▸ **EXERCISE BRIEF**
First find the line with "rewrite (iv_ns_refs _" in the entries below, then set down exactly every line through the line with "Lemma move_attached_keeps tid", that line included.

BEGIN STORED DATA

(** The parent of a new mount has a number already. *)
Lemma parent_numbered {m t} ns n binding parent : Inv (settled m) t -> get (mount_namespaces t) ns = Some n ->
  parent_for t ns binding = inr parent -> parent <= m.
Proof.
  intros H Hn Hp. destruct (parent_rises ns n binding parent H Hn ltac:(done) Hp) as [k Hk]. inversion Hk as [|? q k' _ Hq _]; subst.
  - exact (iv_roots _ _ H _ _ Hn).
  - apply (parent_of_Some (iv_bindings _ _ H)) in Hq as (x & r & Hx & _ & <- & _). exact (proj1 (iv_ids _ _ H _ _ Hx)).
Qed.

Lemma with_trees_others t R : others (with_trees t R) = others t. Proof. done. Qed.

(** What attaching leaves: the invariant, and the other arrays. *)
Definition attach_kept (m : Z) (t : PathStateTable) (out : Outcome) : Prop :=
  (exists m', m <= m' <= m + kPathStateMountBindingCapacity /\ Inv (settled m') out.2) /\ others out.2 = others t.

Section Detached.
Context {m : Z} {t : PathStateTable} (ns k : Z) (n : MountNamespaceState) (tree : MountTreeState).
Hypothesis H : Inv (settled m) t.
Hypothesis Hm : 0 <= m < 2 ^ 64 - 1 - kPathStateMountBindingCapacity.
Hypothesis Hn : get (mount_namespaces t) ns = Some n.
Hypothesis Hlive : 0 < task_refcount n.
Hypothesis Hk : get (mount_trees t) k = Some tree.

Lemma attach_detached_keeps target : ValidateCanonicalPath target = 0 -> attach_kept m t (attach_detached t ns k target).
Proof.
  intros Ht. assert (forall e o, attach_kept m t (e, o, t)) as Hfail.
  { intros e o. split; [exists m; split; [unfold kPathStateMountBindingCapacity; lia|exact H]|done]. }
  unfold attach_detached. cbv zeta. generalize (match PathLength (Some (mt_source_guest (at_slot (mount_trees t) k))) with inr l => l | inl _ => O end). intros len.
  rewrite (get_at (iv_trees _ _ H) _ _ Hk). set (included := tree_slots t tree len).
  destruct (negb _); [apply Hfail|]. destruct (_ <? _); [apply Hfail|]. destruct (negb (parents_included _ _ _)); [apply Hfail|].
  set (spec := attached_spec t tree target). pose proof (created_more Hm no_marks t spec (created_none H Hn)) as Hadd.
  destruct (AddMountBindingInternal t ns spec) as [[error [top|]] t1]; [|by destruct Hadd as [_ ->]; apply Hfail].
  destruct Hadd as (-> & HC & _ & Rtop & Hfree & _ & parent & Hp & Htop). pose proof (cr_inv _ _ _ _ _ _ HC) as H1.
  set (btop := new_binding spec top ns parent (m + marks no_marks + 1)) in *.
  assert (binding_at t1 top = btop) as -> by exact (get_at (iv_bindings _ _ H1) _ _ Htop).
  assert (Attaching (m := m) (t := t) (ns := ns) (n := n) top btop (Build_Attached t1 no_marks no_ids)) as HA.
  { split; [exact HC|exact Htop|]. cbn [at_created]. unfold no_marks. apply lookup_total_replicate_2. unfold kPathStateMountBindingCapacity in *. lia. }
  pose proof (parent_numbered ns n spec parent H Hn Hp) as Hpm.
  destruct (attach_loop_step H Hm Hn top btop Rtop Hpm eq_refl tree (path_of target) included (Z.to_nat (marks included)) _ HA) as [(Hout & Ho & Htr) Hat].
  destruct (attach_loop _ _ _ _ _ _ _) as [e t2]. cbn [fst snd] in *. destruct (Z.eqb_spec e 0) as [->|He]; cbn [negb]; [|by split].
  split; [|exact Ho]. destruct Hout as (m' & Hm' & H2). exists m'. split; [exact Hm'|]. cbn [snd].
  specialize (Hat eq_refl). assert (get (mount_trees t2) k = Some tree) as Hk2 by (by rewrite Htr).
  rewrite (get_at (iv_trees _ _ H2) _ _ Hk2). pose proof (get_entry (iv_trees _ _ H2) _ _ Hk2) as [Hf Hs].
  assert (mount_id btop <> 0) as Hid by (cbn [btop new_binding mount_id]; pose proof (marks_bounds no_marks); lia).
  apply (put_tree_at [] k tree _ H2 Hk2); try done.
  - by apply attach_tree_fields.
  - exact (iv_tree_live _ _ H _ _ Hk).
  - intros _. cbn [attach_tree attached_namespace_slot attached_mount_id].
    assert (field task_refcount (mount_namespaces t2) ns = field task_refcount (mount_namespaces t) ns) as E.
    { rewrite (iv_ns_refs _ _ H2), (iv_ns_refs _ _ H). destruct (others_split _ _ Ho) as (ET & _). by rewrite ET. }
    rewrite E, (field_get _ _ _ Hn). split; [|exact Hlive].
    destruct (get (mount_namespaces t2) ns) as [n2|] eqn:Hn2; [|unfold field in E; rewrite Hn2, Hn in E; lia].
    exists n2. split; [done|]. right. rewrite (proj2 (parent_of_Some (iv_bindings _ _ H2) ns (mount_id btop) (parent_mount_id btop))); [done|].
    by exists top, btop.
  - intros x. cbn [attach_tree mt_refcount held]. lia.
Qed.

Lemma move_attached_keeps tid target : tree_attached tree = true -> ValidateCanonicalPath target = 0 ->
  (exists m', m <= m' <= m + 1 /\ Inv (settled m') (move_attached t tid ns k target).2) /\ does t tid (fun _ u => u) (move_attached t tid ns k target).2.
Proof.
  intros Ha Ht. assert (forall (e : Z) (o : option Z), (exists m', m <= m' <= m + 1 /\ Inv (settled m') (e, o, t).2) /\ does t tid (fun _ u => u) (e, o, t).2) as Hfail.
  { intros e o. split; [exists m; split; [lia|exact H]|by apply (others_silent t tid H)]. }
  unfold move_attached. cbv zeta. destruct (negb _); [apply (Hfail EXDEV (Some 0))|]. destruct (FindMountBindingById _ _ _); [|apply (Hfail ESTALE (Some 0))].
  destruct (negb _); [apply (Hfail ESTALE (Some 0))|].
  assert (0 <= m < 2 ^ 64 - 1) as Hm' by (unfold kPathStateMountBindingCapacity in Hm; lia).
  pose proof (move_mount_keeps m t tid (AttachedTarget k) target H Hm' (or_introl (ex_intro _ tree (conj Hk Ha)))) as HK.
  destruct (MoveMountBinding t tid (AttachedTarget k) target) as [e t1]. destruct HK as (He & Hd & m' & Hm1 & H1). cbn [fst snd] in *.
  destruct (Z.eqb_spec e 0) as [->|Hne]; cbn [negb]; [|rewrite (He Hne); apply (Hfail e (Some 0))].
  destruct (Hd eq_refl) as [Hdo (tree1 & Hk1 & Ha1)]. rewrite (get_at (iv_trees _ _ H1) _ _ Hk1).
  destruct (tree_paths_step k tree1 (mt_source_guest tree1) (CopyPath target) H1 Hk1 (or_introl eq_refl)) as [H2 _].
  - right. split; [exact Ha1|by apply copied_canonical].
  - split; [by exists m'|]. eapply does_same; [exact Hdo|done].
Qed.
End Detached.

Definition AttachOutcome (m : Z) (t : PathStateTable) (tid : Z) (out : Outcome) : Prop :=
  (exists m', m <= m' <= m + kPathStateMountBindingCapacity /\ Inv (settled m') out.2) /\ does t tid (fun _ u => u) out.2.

END STORED DATA

▸ **TASK ANSWER**
    { rewrite (iv_ns_refs _ _ H2), (iv_ns_refs _ _ H). destruct (others_split _ _ Ho) as (ET & _). by rewrite ET. }
    rewrite E, (field_get _ _ _ Hn). split; [|exact Hlive].
    destruct (get (mount_namespaces t2) ns) as [n2|] eqn:Hn2; [|unfold field in E; rewrite Hn2, Hn in E; lia].
    exists n2. split; [done|]. right. rewrite (proj2 (parent_of_Some (iv_bindings _ _ H2) ns (mount_id btop) (parent_mount_id btop))); [done|].
    by exists top, btop.
  - intros x. cbn [attach_tree mt_refcount held]. lia.
Qed.

Lemma move_attached_keeps tid target : tree_attached tree = true -> ValidateCanonicalPath target = 0 ->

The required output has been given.